RT1369: don't do "helpful" access check.

Don't do access check on destination directory; it breaks when euid/egid is different from real uid/gid. Reviewed-by: Richard Levitte <levitte@openssl.org> Signed-off-by: Rich Salz <rsalz@akamai.com>
2015-05-04 07:52:27 -04:00 · 2015-05-04 07:52:27 -04:00 · b6d3cb543c
commit b6d3cb543c
parent b8cba00807
1 changed files with 5 additions and 16 deletions
--- a/apps/ca.c
+++ b/apps/ca.c
@ -703,24 +703,13 @@ end_of_options:
 #ifndef OPENSSL_SYS_VMS
        /*
         * outdir is a directory spec, but access() for VMS demands a
-         * filename.  In any case, stat(), below, will catch the problem if
-         * outdir is not a directory spec, and the fopen() or open() will
-         * catch an error if there is no write access.
-         *
-         * Presumably, this problem could also be solved by using the DEC C
-         * routines to convert the directory syntax to Unixly, and give that
-         * to access().  However, time's too short to do that just now.

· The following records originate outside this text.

(* ===== verification/RecoveryInv.v ===== *)
(** The invariant of the views through [Sync] and [Recovery]: synchronisation and
    the fetch loop leave the view alone, a follower's installation of a start
    view moves it forward. *)
From S2P Require Import Prelude WireBase Wire WireStream Config Lines GlobalOrder State.
From S2P Require Import ReplicaState Cursor Log Admission ScheduleProto SchedInv.
From S2P Require Import Merge Gaps Sync ViewChange Recovery LogFrame ViewInv.

Section recovery.
Context {TM : Treemap Value}.
Implicit Types r : Replica TM.

Ltac view_same := split; by rsimpl.

(** * Synchronisation *)

Lemma clearSyncCatchup_view r : view_same r (clearSyncCatchup r).
Proof. unfold clearSyncCatchup. view_same. Qed.

Lemma enqueueSyncFetch_view r q : view_same r (enqueueSyncFetch r q).
Proof.
  unfold enqueueSyncFetch. pose proof (push_fetch_view r q) as H.
  destruct (push_fetch r q) as [r1 []]; cbn [fst] in H; [done|].
  destruct (syncCatchupMatches r1 q); [|done].
  eapply view_same_trans; [exact H|apply clearSyncCatchup_view].
Qed.

Lemma newSyncFetch_view r from to : view_same r (newSyncFetch r from to).1.
Proof.
  unfold newSyncFetch. cbv zeta. pose proof (next_fetch_view r) as H.
  by destruct (next_fetch r).
Qed.

Lemma enqueueFetch_view r peer from to : view_same r (enqueueFetch r peer from to).
Proof.
  unfold enqueueFetch. destruct (_ || _); [done|]. pose proof (next_fetch_view r) as H.
  destruct (next_fetch r) as [r1 id]. cbn [fst] in H.
  eapply view_same_trans; [exact H|apply push_fetch_view].
Qed.

Lemma maybeCommitSync_view r : view_same r (maybeCommitSync r).1.
Proof.
  unfold maybeCommitSync. destruct (r_sync r) as [s|]; [|done]. destruct (_ || _); [done|].
  cbv zeta. cbn [fst]. set (r1 := r <| r_sync := _ |>).
  eapply (view_same_trans _ r1); [view_same|]. apply log_frame_view, setStable_frame.
Qed.

Lemma start_round_view r : view_same r (start_round r).1.
Proof.
  unfold start_round. cbv zeta. set (r1 := r <| r_sync := _ |>).
  assert (view_same r r1) as H1 by view_same.
  assert (view_same r1 (match open_round r with Some _ => maybeCommitSync r1 | None => (r1, None) end).1) as H2.
  { destruct (open_round r); [apply maybeCommitSync_view|done]. }
  destruct (match open_round r with Some _ => _ | None => _ end) as [r2 c]. cbn [fst] in *.
  by eapply view_same_trans.
Qed.

Lemma syncOnce_view r : view_same r (syncOnce r).1.
Proof.
  unfold syncOnce. destruct (_ || _); [cbn [fst]; view_same|].
  destruct (r_sync r); [|apply start_round_view]. destruct (_ || _); [apply start_round_view|done].
Qed.

Lemma rewindToStableAndRefetch_view r peer v stable haveStable :
  view_same r (rewindToStableAndRefetch r peer v stable haveStable).
Proof.
  unfold rewindToStableAndRefetch. destruct (negb _); [done|]. destruct (_ || _); [done|].
  pose proof (log_frame_view _ _ (rewindTo_frame r (add64 stable 1))) as H.
  destruct (rewindTo r (add64 stable 1)) as [r1 ok]. cbn [fst] in H. destruct (negb ok); [done|].
  cbv zeta. set (r2 := clearSlotsAbove r1 (add64 stable 1)).
  assert (view_same r r2) as H2.
  { eapply view_same_trans; [exact H|]. apply log_frame_view, clearSlotsAbove_frame. }
  destruct (_ <? _); [|done]. eapply view_same_trans; [exact H2|apply enqueueFetch_view].
Qed.

Lemma answerSyncPrepare_view r m known stable haveStable :
  view_same r (answerSyncPrepare r m known stable haveStable).1.
Proof.
  unfold answerSyncPrepare. cbv zeta. destruct (negb _); [done|]. destruct known as [h|]; [|done].
  destruct (negb _); [apply rewindToStableAndRefetch_view|done].
Qed.

Lemma behind_catchup_view r m : view_same r (behind_catchup r m).
Proof.
  unfold behind_catchup. cbv zeta. destruct (_ || _).
  - match goal with |- context [newSyncFetch ?r0 _ _] => set (r1 := r0) end.
    pose proof (newSyncFetch_view r1 (r_nextExpected r1) (yp_SlotToSync m)) as H2.
    destruct (newSyncFetch r1 _ _) as [r2 q].
    assert (view_same r r1) as H1.
    { eapply view_same_trans; [apply clearSyncCatchup_view|view_same]. }
    cbn [fst] in H2.
    eapply view_same_trans; [exact H1|]. eapply view_same_trans; [exact H2|apply enqueueSyncFetch_view].
  - destruct (_ <? _); [view_same|done].
Qed.

Lemma handleSyncPrepare_view r m now : view_same r (handleSyncPrepare r m now).1.
Proof.
  unfold handleSyncPrepare. destruct (_ || _); [done|]. destruct (_ <? _); [done|].
  destruct (_ <? _); [unfold requestCatchUp; cbn [fst]; view_same|]. cbv zeta.
  set (r1 := r <| r_lastHeartbeatNs := now |> <| r_leaderLost := false |>).
  assert (view_same r r1) as H1 by view_same.
  destruct (_ || _); [done|]. destruct (_ || _); cbn [fst].
  - eapply view_same_trans; [exact H1|apply behind_catchup_view].
  - eapply view_same_trans; [exact H1|apply answerSyncPrepare_view].
Qed.

Lemma handleSyncReply_view r m : view_same r (handleSyncReply r m).1.
Proof.
  unfold handleSyncReply. destruct (_ || _); [done|]. destruct (r_sync r) as [s|]; [|done].
  destruct (_ && _); [|done]. cbv zeta. set (r1 := r <| r_sync := _ |>).
  assert (view_same r r1) as H1 by view_same.
  pose proof (maybeCommitSync_view r1) as H2. destruct (maybeCommitSync r1) as [r2 c].
  cbn [fst] in *. by eapply view_same_trans.
Qed.

Lemma handleSyncCommit_view r m now : view_same r (handleSyncCommit r m now).
Proof.
  unfold handleSyncCommit. destruct (negb _); [done|]. destruct (_ && _); [|done].
  eapply view_same_trans; [apply log_frame_view, (setStable_frame r (yc_StableSlot m))|view_same].
Qed.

+         * filename.  We could use the DEC C routine to convert the
+         * directory syntax to Unixly, and give that to app_isdir,
+         * but for now the fopen will catch the error if it's not a
+         * directory
         */
-        if (app_access(outdir, R_OK | W_OK | X_OK) != 0)
-        {
-            BIO_printf(bio_err, "I am unable to access the %s directory\n",
-                       outdir);
-            perror(outdir);
-            goto end;
-        }
-
        if (app_isdir(outdir) <= 0) {
-            BIO_printf(bio_err, "%s need to be a directory\n", outdir);
+            BIO_printf(bio_err, "%s: %s is not a directory\n", prog, outdir);
            perror(outdir);
            goto end;
        }